I’d seen this book on the list of Newberry honors (2003), so when I stumbled on it as a library Kindle download, I grabbed it to read over Christmas break. It’s a good one, in a relaxed, lazy day kind of way. I couldn’t help but feel for Hollis, a twelve-year-old orphan girl whose dream for a family mingles freely with her talent for drawing pictures.
The book feels a bit disjointed at first. Each chapter has an italicized prelude describing one of Hollis’s drawings, always done in the past. First, her desire for a family, drawn as a class assignment with a father, mother, sister, and brother. Then pictures of one family, nearly perfect, that she paints one by one. Chapters tell her present situation, entering a new foster house. An old lady this time, Josie, a former art teacher, someone who recognizes Hollis’s talent and her dreams. As Hollis slowly comes to love Josie, she also recognizes how forgetful Josie has become. How old. Josie needs Hollis as much as Hollis needs her.

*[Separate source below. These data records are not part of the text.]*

Lemma remove_messages m w :
  _messages (this (remove m w)) = Set_delete m (_messages (this w)).
Proof.
  destruct (Set_has m (_messages (this w))) eqn:Hm.
  - world_cases w; close_case.
  - rewrite remove_absent by done.
    apply Set_has_false in Hm. by rewrite Set_delete_absent.
Qed.

Lemma remove_bytes m w :
  bytes (this (remove m w))
  = if Set_has m (_messages (this w))
    then bytes (this w) - Z.of_nat (Message.length m)
    else bytes (this w).
Proof. world_cases w; close_case. Qed.

Lemma remove_options m w : _options (this (remove m w)) = _options (this w).
Proof. world_cases w; close_case. Qed.

Lemma remove_subscriber m w :
  _subscriber (this (remove m w)) = _subscriber (this w).
Proof. world_cases w; close_case. Qed.

Lemma remove_trace m w : trace (remove m w) = trace w.
Proof. world_cases w; close_case. Qed.

Lemma remove_isFull m w :
  isFull (this (remove m w))
  = if Set_has m (_messages (this w))
    then full_at (_options (this w))
           (Z.of_nat (length (Set_delete m (_messages (this w)))))
           (bytes (this w) - Z.of_nat (Message.length m))
    else isFull (this w).
Proof.
  rewrite isFull_full_at. unfold size.
  rewrite remove_options, remove_messages, remove_bytes.
  destruct (Set_has m (_messages (this w))) eqn:Hm; [done|].
  apply Set_has_false in Hm. by rewrite Set_delete_absent.
Qed.

(** The three exclusive branches of [remove] on a held message. *)
Lemma remove_nextTickQueue m w :
  Set_has m (_messages (this w)) = true →
  nextTickQueue (remove m w)
  = nextTickQueue w ++
    if isFull (this w) && negb (isFull (this (remove m w))) then [EmitFree]
    else if includes m (_pending (this w)) then []
    else match _pending (this w) with
         | first :: _ => dispensed (_subscriber (this w)) first
         | [] => []
         end.
Proof.
  intros Hm. rewrite remove_isFull, Hm. revert Hm.
  world_cases w; intros; close_case.
Qed.

Lemma remove_pending m w :
  Set_has m (_messages (this w)) = true →
  _pending (this (remove m w))
  = if isFull (this w) && negb (isFull (this (remove m w)))
    then _pending (this w)
    else if includes m (_pending (this w))
    then splice1 (indexOf m (_pending (this w))) (_pending (this w))
    else tail (_pending (this w)).
Proof.
  intros Hm. rewrite remove_isFull, Hm. revert Hm.
  world_cases w; intros; close_case.
Qed.

Lemma clear_this w :
  _messages (this (snd (clear w))) = []
  ∧ bytes (this (snd (clear w))) = 0
  ∧ _pending (this (snd (clear w))) = []
  ∧ _options (this (snd (clear w))) = _options (this w)
  ∧ _subscriber (this (snd (clear w))) = _subscriber (this w).
Proof. world_cases w; done. Qed.

Lemma clear_returns w : fst (clear w) = _messages (this w).
Proof. reflexivity. Qed.

Lemma clear_trace w : trace (snd (clear w)) = trace w.
Proof. world_cases w; close_case. Qed.

Lemma clear_nextTickQueue w :
  nextTickQueue (snd (clear w))
  = nextTickQueue w ++ if isFull (this w) then [EmitFree] else [].
Proof. world_cases w; close_case. Qed.

Lemma runNextTick_this w : this (runNextTick w) = this w.
Proof. unfold runNextTick. destruct (nextTickQueue w) as [|[] ?]; done. Qed.

Lemma _scheduleExtension_frame w :
  _messages (this (_scheduleExtension w)) = _messages (this w)
  ∧ bytes (this (_scheduleExtension w)) = bytes (this w)
  ∧ _options (this (_scheduleExtension w)) = _options (this w)
  ∧ _subscriber (this (_scheduleExtension w)) = _subscriber (this w)
  ∧ _pending (this (_scheduleExtension w)) = _pending (this w)
  ∧ nextTickQueue (_scheduleExtension w) = nextTickQueue w
  ∧ trace (_scheduleExtension w) = trace w.
Proof. destruct w as [[] ? ? ? ?]. done. Qed.

(** ** The sweep *)

Lemma foldl_preserves {A B} (P : A → Prop) (f : A → B → A) l a :
  (∀ a b, P a → P (f a b)) → P a → P (foldl f a l).
Proof. intros Hf. revert a. induction l; simpl; auto. Qed.

Lemma Set_forEach_preserves (P : World → Prop) body w :
  (∀ m w, P w → P (body m w)) → P w → P (Set_forEach body w).
Proof.
  intros Hb. unfold Set_forEach. apply foldl_preserves.
  intros w' m Hw'. destruct (Set_has m (_messages (this w'))); auto.
Qed.

Lemma _extendDeadlines_preserves (P : World → Prop) now w :
  (∀ m w, P w → P (remove m w)) →
  (∀ m s w, P w → P (emit (ModAck m s) w)) →
  (∀ m s w, P w → P (emit (ModAckWithResponse m s) w)) →
  (∀ w, P w → P (_scheduleExtension w)) →
  P w → P (_extendDeadlines now w).
Proof.
  intros Hr He He' Hs Hw. unfold _extendDeadlines.
  assert (P (Set_forEach (λ m, extend_one (now m) m) w)) as H.
  { apply Set_forEach_preserves; [|done].
    intros m w' Hw'. unfold extend_one.
    destruct (negb _); [destruct (isExactlyOnceDelivery _)|]; auto. }
  destruct (_isLeasing _); auto.
Qed.

Lemma extend_one_subscriber now m w :
  _subscriber (this (extend_one now m w)) = _subscriber (this w).
Proof.
  unfold extend_one.
  destruct (negb _); [destruct (isExactlyOnceDelivery _)|]; try reflexivity.
  apply remove_subscriber.
Qed.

But what about the perfect family? Slowly, we learn the backstory, the tragedy that tore Hollis away, the running. And slowly the stories merge. To protect Josie, Hollis must go back. To the empty house she once loved. And what she finds there…
Nope. You’ll have to read it for yourself.
Giff really gets us into Hollis’s head, showing us how this angry, trouble-making child is really an individual with talents and dreams and a nobility all her own. Two thumbs way, way up.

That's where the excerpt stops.